> [TASK]: Copy out exactly the stretch of the listing below that begins at the line containing "is_Some (hk_io (handle_housekeeping" and ends at the line containing "Lemma with_hk_ok st", and copy nothing outside it.

[Start of Attachment]

(** Every link with a socket has a reader after a sync, and nothing else does. *)
Lemma sync_readers_elem conns io readers id :
  id ∈ sync_readers conns io readers <->
  id ∈ map conn_id conns /\ (id ∈ readers \/ is_Some (io !! id)).
Proof.
  unfold sync_readers. cbv zeta. rewrite elem_of_filter, elem_of_list_to_set.
  assert (forall r : gset Z, id ∈ foldl (fun r c => match io !! conn_id c with Some _ => {[conn_id c]} ∪ r | None => r end) r conns <->
    id ∈ r \/ id ∈ map conn_id conns /\ is_Some (io !! id)) as H; [|rewrite H; tauto].
  induction conns as [|c conns IH]; intros r; cbn [foldl map].
  { split; [by left|]. intros [?|[[]%elem_of_nil _]]; done. }
  rewrite IH, elem_of_cons. destruct (io !! conn_id c) eqn:E.
  - rewrite elem_of_union, elem_of_singleton. assert (id = conn_id c -> is_Some (io !! id)) by (intros ->; by rewrite E). tauto.
  - split; [tauto|]. intros [?|[[->|?] Hs]]; [by left| |by right]. rewrite E in Hs. by destruct Hs.
Qed.

Lemma sync_readers_ok (l : LinkSet) readers : links_ok l ->
  forall id, id ∈ sync_readers (ln_conns l) (ln_io l) readers <-> id ∈ map conn_id (ln_conns l).
Proof. intros [_ _ _ Hi] id. rewrite sync_readers_elem, Hi. tauto. Qed.

(** The link set after an operation that keeps the tags and the sockets. *)
Lemma links_frame l l' :
  links_ok l -> tags (ln_conns l') = tags (ln_conns l) -> (forall id, is_Some (ln_io l' !! id) <-> is_Some (ln_io l !! id)) ->
  Forall conn_ok (ln_conns l') -> tracker_ok (ln_tracker l') -> links_ok l'.
Proof.
  intros [_ _ Hu Hi] Ht Hio Hc Htr. apply tags_ids in Ht. constructor; [done|done|by rewrite Ht|].
  intros id. by rewrite Hio, Ht.
Qed.

(** The same for the whole state. *)
Lemma loop_frame st s q :
  loop_ok st -> tags (sn_conns s) = tags (ml_conns st) -> sender_ok s -> Forall (fun p => is_bytes (up_bytes p)) q ->
  loop_ok (st <| ml_sender := s |> <| ml_queue := q |>).
Proof.
  intros [Hs Hl Hr Hq Hf] Ht (Hc & Htr & Hd) Hq'. constructor; [by split_and!| | |done|done].
  - by apply (links_frame (links_of st)).
  - intros id. cbn. rewrite Hr. by rewrite (tags_ids _ _ Ht).
Qed.

(** An event beside the loop changes neither links nor tracker nor filters. *)
Lemma loop_side st s :
  loop_ok st -> sn_conns s = ml_conns st -> sn_tracker s = sn_tracker (ml_sender st) -> sn_dedup s = sn_dedup (ml_sender st) ->
  loop_ok (st <| ml_sender := s |>).
Proof.
  intros Hok E1 E2 E3. pose proof (ok_sender _ Hok) as (Hc & Ht & Hd).
  apply (loop_frame st s (ml_queue st) Hok); [by rewrite E1| |apply Hok]. unfold sender_ok. by rewrite E1, E2, E3.
Qed.

Section Ok.
Context (exp : f64 -> f64) (hash : bytes -> Z).

Lemma uplink_one_ok st p u :
  loop_ok st -> is_bytes (up_bytes p) -> exists st', uplink_one hash st p u = Ret st' /\ loop_ok st' /\
    tags (ml_conns st') = tags (ml_conns st) /\ ml_queue st' = ml_queue st /\
    (exists s, st' = st <| ml_sender := s |>).
Proof.
  intros Hok Hb. unfold uplink_one.
  destruct (handle_uplink_packet_ok hash (ml_sender st) (up_conn_id p) (up_bytes p) (ui_try_send u)
    (match ml_io st !! up_conn_id p with Some _ => Some (ui_reg1 u) | None => None end) (ui_recv u) (ui_sent u) (ui_apply u)
    Hb (ok_sender _ Hok)) as (s & r & o & E & Hs). rewrite E. cbn [mbind res_bind].
  apply tags_uplink_packet in E. eexists. split; [done|]. split; [|split; [done|split; [done|by eexists]]].
  exact (loop_frame st s (ml_queue st) Hok E Hs (ok_queue _ Hok)).
Qed.

(** The drain never panics, keeps the invariant and takes a prefix of at most 64
    packets from the channel. *)
Lemma drain_loop_ok us n : forall i st,
  loop_ok st -> exists st', drain_loop hash n i st us = Ret st' /\ loop_ok st' /\
    tags (ml_conns st') = tags (ml_conns st) /\ ml_queue st' = drop n (ml_queue st) /\
    (exists s q, st' = st <| ml_sender := s |> <| ml_queue := q |>).
Proof.
  induction n as [|n IH]; intros i st Hok; cbn [drain_loop].
  { exists st. split; [done|]. split; [done|]. split; [done|]. split; [done|].
    exists (ml_sender st), (ml_queue st). by destruct st. }
  destruct (ml_queue st) as [|p rest] eqn:Eq.
  { exists st. split; [done|]. split; [done|]. split; [done|]. split; [done|].
    exists (ml_sender st), (ml_queue st). by destruct st. }
  pose proof (ok_queue _ Hok) as Hq. rewrite Eq in Hq. apply Forall_cons in Hq as [Hp Hrest].
  pose proof (loop_frame st (ml_sender st) rest Hok eq_refl (ok_sender _ Hok) Hrest) as Hok1.
  destruct (uplink_one_ok (st <| ml_sender := ml_sender st |> <| ml_queue := rest |>) p (us i) Hok1 Hp)
    as (st1 & E & Hok2 & Ht & Hq2 & s & ->).
  change (st <| ml_queue := rest |>) with (st <| ml_sender := ml_sender st |> <| ml_queue := rest |>). rewrite E. cbn [mbind res_bind].
  destruct (IH (S i) _ Hok2) as (st2 & E2 & Hok3 & Ht2 & Hq3 & s2 & q2 & ->). rewrite E2.
  eexists. split; [done|]. split; [done|]. split; [by rewrite Ht2, Ht|]. split; [by rewrite Hq3, Hq2|]. by do 2 eexists.
Qed.

(** Housekeeping keeps the set of links that have a socket. *)
Lemma hk_io_dom env h k now id : hk_ok h ->
  is_Some (hk_io (handle_housekeeping env h k now).1 !! id) <-> is_Some (hk_io h !! id).
Proof.
  intros [Hc Ht]. destruct (tick_front_ok env h k now Hc Ht) as (_ & _ & _ & H & _).
  unfold handle_housekeeping. set (h1 := tick_front env h k now) in *. clearbody h1. rewrite <- H.
  assert (forall h2, is_Some (hk_io (try_rehome env h2 now).1 !! id) <-> is_Some (hk_io h2 !! id)) as Hr.
  { intros h2. unfold try_rehome. case_bool_decide; [done|]. destruct (claim_probe (hk_gate h2) now) as [g b]. cbv zeta.
    destruct (negb b); [done|]. destruct (he_resolve env) as [fresh|]; [|done]. destruct (negb _); [done|].
    destruct fresh as [|new rest]; [done|]. cbn [fst].
    pose proof (rehome_bond_io env (h2 <| hk_gate := g |>) new now) as E.
    change (hk_io (rehome_bond env (h2 <| hk_gate := g |>) new now <| hk_gate ::= _ |>))
      with (hk_io (rehome_bond env (h2 <| hk_gate := g |>) new now)). rewrite E, repoint_lookup. cbn.
    destruct (hk_io h2 !! id); [|done]. split; by eexists. }
  destruct (negb _); [|done]. destruct (hk_all_failed_at h1) as [f|] eqn:Ef.
  - rewrite Ef. destruct (_ >? _); [|done]. specialize (Hr h1). destruct (try_rehome env h1 now) as [h2 moved]. by destruct moved.
  - change (hk_all_failed_at (h1 <| hk_all_failed_at := Some now |>)) with (Some now). cbv iota.
    destruct (_ >? _); [|done]. specialize (Hr (h1 <| hk_all_failed_at := Some now |>)).
    destruct (try_rehome _ _ _) as [h2 moved]. by destruct moved.
Qed.

Lemma with_hk_ok st env k now :
  loop_ok st -> let st' := with_hk st (handle_housekeeping env (hk_of st) k now).1 in
  loop_ok st' /\ tags (ml_conns st') = tags (ml_conns st).
Proof.
  intros [(Hc & Ht & Hd) Hl Hr Hq Hf]. cbv zeta.
  assert (hk_ok (hk_of st)) as Hh by done.
  destruct (housekeeping_cases env (hk_of st) k now Hh) as ((Hc' & Ht') & _).
  pose proof (tags_housekeeping env (hk_of st) k now) as Htag.
  pose proof (fun id => hk_io_dom env (hk_of st) k now id Hh) as Hio.
  destruct (handle_housekeeping env (hk_of st) k now) as [h r]. cbn [fst] in *.
  split; [|done]. constructor; [by split_and!| | |done|done].
  - by apply (links_frame (links_of st)).
  - intros id. cbn. rewrite Hr. by rewrite (tags_ids _ _ Htag).
Qed.

Lemma stamp_ok cl sn c : conn_ok c -> conn_ok (stamp_link cl sn c).
Proof. intros H. exact H. Qed.
Lemma stamp_ids cl sn cs : map conn_id (map (stamp_link cl sn) cs) = map conn_id cs.
Proof. by rewrite map_map. Qed.

Lemma apply_pending_ok st outs :
  loop_ok st -> fresh_ids (ml_conns st) outs -> loop_ok (apply_pending st outs).
Proof.
  intros Hok Hf. unfold apply_pending. destruct (ml_pending st) as [[ips ws]|]; [|done]. cbv zeta.
  pose proof (apply_changes_ok (links_of st) ips ws outs (ok_links _ Hok) Hf) as Hl. unfold links_of in Hl.
  set (l := apply_connection_changes _ ips ws outs) in *. clearbody l. destruct Hok as [(_ & _ & Hd) _ _ Hq Hfo].
  constructor; [|by destruct l| |done|done].
  - split_and!; [apply (lo_conns _ Hl)|apply (lo_tracker _ Hl)|done].
  - by apply sync_readers_ok.
Qed.

(** The verdicts of the classifier in a tick, and the bond they are about. *)
Definition tick_bond (st : LoopState) (env : HkEnv) (now : Z) : LoopState :=
  with_hk st (handle_housekeeping env (hk_of st) (is_classic (config_mode (sn_config (ml_sender st)))) now).1.
Definition tick_verdicts (st : LoopState) (env : HkEnv) (now : Z) : WeakLinkFilter * ClassificationResult :=
  classify (ml_filter st) (ml_conns (tick_bond st env now)) (cfg_negotiated_latency_ms (snapshot (sn_config (ml_sender st)))).
Definition tick_caps (st : LoopState) (env : HkEnv) (now cc_now : Z) : LinkCcController * gmap Z LinkCcSnapshot :=
  tick_all exp (ml_cc st) (ml_conns (tick_bond st env now)) cc_now.
Definition stamped (st : LoopState) (env : HkEnv) (now cc_now : Z) : LoopState :=
  tick_bond st env now <| ml_filter := (tick_verdicts st env now).1 |> <| ml_cc := (tick_caps st env now cc_now).1 |>
    <| ml_sender ::= fun s => s <| sn_conns ::= map (stamp_link (tick_verdicts st env now).2 (tick_caps st env now cc_now).2) |> |>.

[End of Attachment]

> [RESULT OF THIS EXERCISE]:
  is_Some (hk_io (handle_housekeeping env h k now).1 !! id) <-> is_Some (hk_io h !! id).
Proof.
  intros [Hc Ht]. destruct (tick_front_ok env h k now Hc Ht) as (_ & _ & _ & H & _).
  unfold handle_housekeeping. set (h1 := tick_front env h k now) in *. clearbody h1. rewrite <- H.
  assert (forall h2, is_Some (hk_io (try_rehome env h2 now).1 !! id) <-> is_Some (hk_io h2 !! id)) as Hr.
  { intros h2. unfold try_rehome. case_bool_decide; [done|]. destruct (claim_probe (hk_gate h2) now) as [g b]. cbv zeta.
    destruct (negb b); [done|]. destruct (he_resolve env) as [fresh|]; [|done]. destruct (negb _); [done|].
    destruct fresh as [|new rest]; [done|]. cbn [fst].
    pose proof (rehome_bond_io env (h2 <| hk_gate := g |>) new now) as E.
    change (hk_io (rehome_bond env (h2 <| hk_gate := g |>) new now <| hk_gate ::= _ |>))
      with (hk_io (rehome_bond env (h2 <| hk_gate := g |>) new now)). rewrite E, repoint_lookup. cbn.
    destruct (hk_io h2 !! id); [|done]. split; by eexists. }
  destruct (negb _); [|done]. destruct (hk_all_failed_at h1) as [f|] eqn:Ef.
  - rewrite Ef. destruct (_ >? _); [|done]. specialize (Hr h1). destruct (try_rehome env h1 now) as [h2 moved]. by destruct moved.
  - change (hk_all_failed_at (h1 <| hk_all_failed_at := Some now |>)) with (Some now). cbv iota.
    destruct (_ >? _); [|done]. specialize (Hr (h1 <| hk_all_failed_at := Some now |>)).
    destruct (try_rehome _ _ _) as [h2 moved]. by destruct moved.
Qed.

Lemma with_hk_ok st env k now :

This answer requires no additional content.